Calculating the tangent space of the manifold of probability measures on a finite set

Question

Let $I$ be a finite set, $\mathcal{F}(I):= \{I\to\mathcal{R}\}$ the vector space of functions on $I$ with basis $e_i$, where $e_i(i)=1, e_i(j) = 0 (i \neq j)$. Let $\mathcal{S}(I)$ be the corresponding dual space and $\{\delta^i\}_i$ the respective dual basis. Consider $\mathcal{P}_+:= \{ \sum_{i\in I} \mu_i \delta^i \mid \mu_i>0, \sum\mu_i=1 \}$. In the book that I'm reading the authors say the tangent space in a point $\mu \in \mathcal{P}_+$ is obsviously $\mathcal{S}_0(I):=\{\sum_{i \in I} \mu_i \delta^i \mid \sum \mu_i = 0\}$. Why is that ? I think in order to calculate the tangent space we would calculate the image of the differential of $\varphi: (\mu_1,...,\mu_{s-1})\to \sum_{i=1}^{s-1}\mu^i\delta^i+(1-\sum_{i=1}^{s-1}\mu_i)\delta^s$, but I'm not sure how to do this. Can some one help? Of course $\mathcal{S}_0(I)$ has the correct dimension and so it is at least isomorphic to the tangent space but whats special about it ?

Answer 1

One of the several characterizations of the tangent space is the span of all tangent vectors of curves passing through a point.

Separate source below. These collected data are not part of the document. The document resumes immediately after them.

(** * ccache (int64 keys): a shallow embedding of the sharded LRU cache

    The Go sources embedded here are
    - [configurationInt64.go] : the fluent configuration record,
    - the item file            : [ItemInt64] and its methods,
    - the bucket file          : [bucketInt64], one shard of the key space,
    - the cache file           : [CacheInt64], its facade and its worker.

    Go pointers to items are addresses into an explicit item store, so that
    the shard maps, the recency list and the two channels alias the same
    mutable item, as they do in the program.  Calls that read the clock take
    the value of [time.Now().UnixNano()] as an argument.  A computation
    returns [None] where the Go program panics.

    A call of the facade is one step: what it does to its shard and the
    messages it sends happen together.  The worker is a separate party
    that takes one message per turn; which channel it takes from is left
    to the run.  The bulk deletions [DeleteFunc] and [DeletePrefix] range
    over a Go map, whose order is not fixed: they take the order of the
    visit as an argument.  [Stop] and the drain phase of the worker are
    followed as far as the state of the cache goes.  Left out: [GetWithNow]
    (it calls [IsExpired], which the files at hand do not define), and the
    [sync.RWMutex] of a bucket, which a one-step call does not need. *)

From stdpp Require Import gmap list.

Local Open Scope Z_scope.

(** ** Machine integers *)

(** Two's complement wrap-around of [int64], [int32] and [uint32]. *)
Definition wrap64 (z : Z) : Z := (z + 2 ^ 63) mod 2 ^ 64 - 2 ^ 63.
Definition wrap32 (z : Z) : Z := (z + 2 ^ 31) mod 2 ^ 32 - 2 ^ 31.
Definition wrapU32 (z : Z) : Z := z mod 2 ^ 32.

Definition max_int64 : Z := 2 ^ 63 - 1.
Definition min_int64 : Z := - 2 ^ 63.

(** ** Items *)

(** Address of an [ItemInt64] in the item store, address of an [int64]
    cell in the cell store. *)
Abbreviation ptr := nat (only parsing).
Abbreviation cell := nat (only parsing).

(** A value of type [interface{}], as far as the cache inspects it: a
    [*int64] (what the increment family stores), a value that implements
    [Sized] and reports [sz], or anything else. *)
Inductive value : Type :=
  | VInt64Ptr (v : cell)
  | VSized (sz : Z) (payload : nat)
  | VOther (payload : nat).

(** A [*list.Element] of container/list, as far as the cache uses it: the
    element of an item is created once by [PushFront] and carries the item
    as its [Value], so it is identified with the item; [e_list] is the list
    that owns it, [None] once [Remove] has unlinked it. *)
Record Element : Type := mkElement { e_list : option nat }.

(** [ItemInt64]; the field [group] is never read nor written and is left
    out. *)
Record ItemInt64 : Type := mkItem {
  i_key : Z;
  i_promotions : Z;
  i_refCount : Z;
  i_expires : Z;
  i_size : Z;
  i_value : value;
  i_element : option Element
}.

Definition set_promotions (n : Z) (i : ItemInt64) : ItemInt64 :=
  mkItem (i_key i) n (i_refCount i) (i_expires i) (i_size i) (i_value i)
    (i_element i).
Definition set_refCount (n : Z) (i : ItemInt64) : ItemInt64 :=
  mkItem (i_key i) (i_promotions i) n (i_expires i) (i_size i) (i_value i)
    (i_element i).
Definition set_expires (n : Z) (i : ItemInt64) : ItemInt64 :=
  mkItem (i_key i) (i_promotions i) (i_refCount i) n (i_size i) (i_value i)
    (i_element i).
Definition set_element (e : option Element) (i : ItemInt64) : ItemInt64 :=
  mkItem (i_key i) (i_promotions i) (i_refCount i) (i_expires i) (i_size i)
    (i_value i) e.

Definition value_size (v : value) : Z :=
  match v with
  | VSized sz _ => sz
  | _ => 1
  end.

Definition newItemInt64 (key : Z) (v : value) (expires : Z) (track : bool)
  : ItemInt64 :=
  mkItem key 0 (if track then 1 else 0) expires (value_size v) v None.

(** [shouldPromote]: the new counter and the answer. *)
Definition shouldPromote (getsPerPromote : Z) (i : ItemInt64)
  : bool * ItemInt64 :=
  let n := wrap32 (i_promotions i + 1) in
  (n =? getsPerPromote, set_promotions n i).

Definition track (i : ItemInt64) : ItemInt64 :=
  set_refCount (wrap32 (i_refCount i + 1)) i.

Definition Release (i : ItemInt64) : ItemInt64 :=
  set_refCount (wrap32 (i_refCount i + -1)) i.

(** [Expired] and [TTL] read the clock; [now] is what it shows. *)
Definition Expired (now : Z) (i : ItemInt64) : bool := i_expires i <? now.

Definition TTL (now : Z) (i : ItemInt64) : Z := wrap64 (i_expires i - now).

Definition Extend (now duration : Z) (i : ItemInt64) : ItemInt64 :=
  set_expires (wrap64 (now + duration)) i.

(** ** Configuration *)

Record ConfigurationInt64 : Type := mkConfig {
  maxSize : Z;
  buckets : Z;
  itemsToPrune : Z;
  deleteBuffer : Z;
  promoteBuffer : Z;
  getsPerPromote : Z;
  tracking : bool;
  (** whether an [onDelete] callback is installed; its calls are recorded
      in the cache state *)
  onDelete : bool
}.

Definition ConfigureInt64 : ConfigurationInt64 :=
  mkConfig 5000 16 500 1024 1024 3 false false.

Definition MaxSize (max : Z) (c : ConfigurationInt64) : ConfigurationInt64 :=
  mkConfig max (buckets c) (itemsToPrune c) (deleteBuffer c)
    (promoteBuffer c) (getsPerPromote c) (tracking c) (onDelete c).

(** [count] is a [uint32]: [^count + 1] wraps at 32 bits. *)
Definition Buckets (count : Z) (c : ConfigurationInt64) : ConfigurationInt64 :=
  let count' :=
    if (count =? 0)
       || negb (Z.land count (wrapU32 (Z.lxor count (2 ^ 32 - 1) + 1)) =? count)
    then 16 else count in
  mkConfig (maxSize c) count' (itemsToPrune c) (deleteBuffer c)
    (promoteBuffer c) (getsPerPromote c) (tracking c) (onDelete c).

Definition ItemsToPrune (count : Z) (c : ConfigurationInt64)
  : ConfigurationInt64 :=
  mkConfig (maxSize c) (buckets c) count (deleteBuffer c)
    (promoteBuffer c) (getsPerPromote c) (tracking c) (onDelete c).

Definition PromoteBuffer (sz : Z) (c : ConfigurationInt64)
  : ConfigurationInt64 :=
  mkConfig (maxSize c) (buckets c) (itemsToPrune c) (deleteBuffer c)
    sz (getsPerPromote c) (tracking c) (onDelete c).

Definition DeleteBuffer (sz : Z) (c : ConfigurationInt64)
  : ConfigurationInt64 :=
  mkConfig (maxSize c) (buckets c) (itemsToPrune c) sz
    (promoteBuffer c) (getsPerPromote c) (tracking c) (onDelete c).

Definition GetsPerPromote (count : Z) (c : ConfigurationInt64)
  : ConfigurationInt64 :=
  mkConfig (maxSize c) (buckets c) (itemsToPrune c) (deleteBuffer c)
    (promoteBuffer c) count (tracking c) (onDelete c).

Definition Track (c : ConfigurationInt64) : ConfigurationInt64 :=
  mkConfig (maxSize c) (buckets c) (itemsToPrune c) (deleteBuffer c)
    (promoteBuffer c) (getsPerPromote c) true (onDelete c).

Definition OnDelete (c : ConfigurationInt64) : ConfigurationInt64 :=
  mkConfig (maxSize c) (buckets c) (itemsToPrune c) (deleteBuffer c)
    (promoteBuffer c) (getsPerPromote c) (tracking c) true.

(** ** The cache state *)

(** The fields of [CacheInt64] ([c_list] is the recency list, front first,
    and [c_listId] the identity of the [*list.List] it is held in; a channel
    is the queue of the messages sent and not yet received, oldest first),
    followed by the memory the cache points into ([c_items], [c_cells]), the
    worker's local counter [dropped] and the calls made to the [onDelete]
    callback, oldest first. *)
Record CacheInt64 : Type := mkCache {
  c_config : ConfigurationInt64;
  c_list : list ptr;
  c_listId : nat;
  c_size : Z;
  c_buckets : list (gmap Z ptr);
  c_bucketMask : Z;
  c_deletables : list ptr;
  c_promotables : list ptr;
  c_items : list ItemInt64;
  c_cells : list Z;
  c_dropped : Z;
  c_onDeleteCalls : list ptr
}.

Let $\gamma$ be a smooth curve in $\mathcal{P}_+$ passing through $\mu$ represented by $\gamma(t)=\sum_{i\in I}\nu_i(t)\delta^i$ s.t. $\nu_i(0)=\mu_i$. Since we have $\sum_{i\in I}\nu_i(t)=1$ for all $t$, we may differentiate this to obtain $$0=\frac{d}{dt}\sum_{i\in I}\nu_i(t)=\sum_{i\in I}\nu_i'(t),$$ which holds for $t=0$ in particular. The claim follows.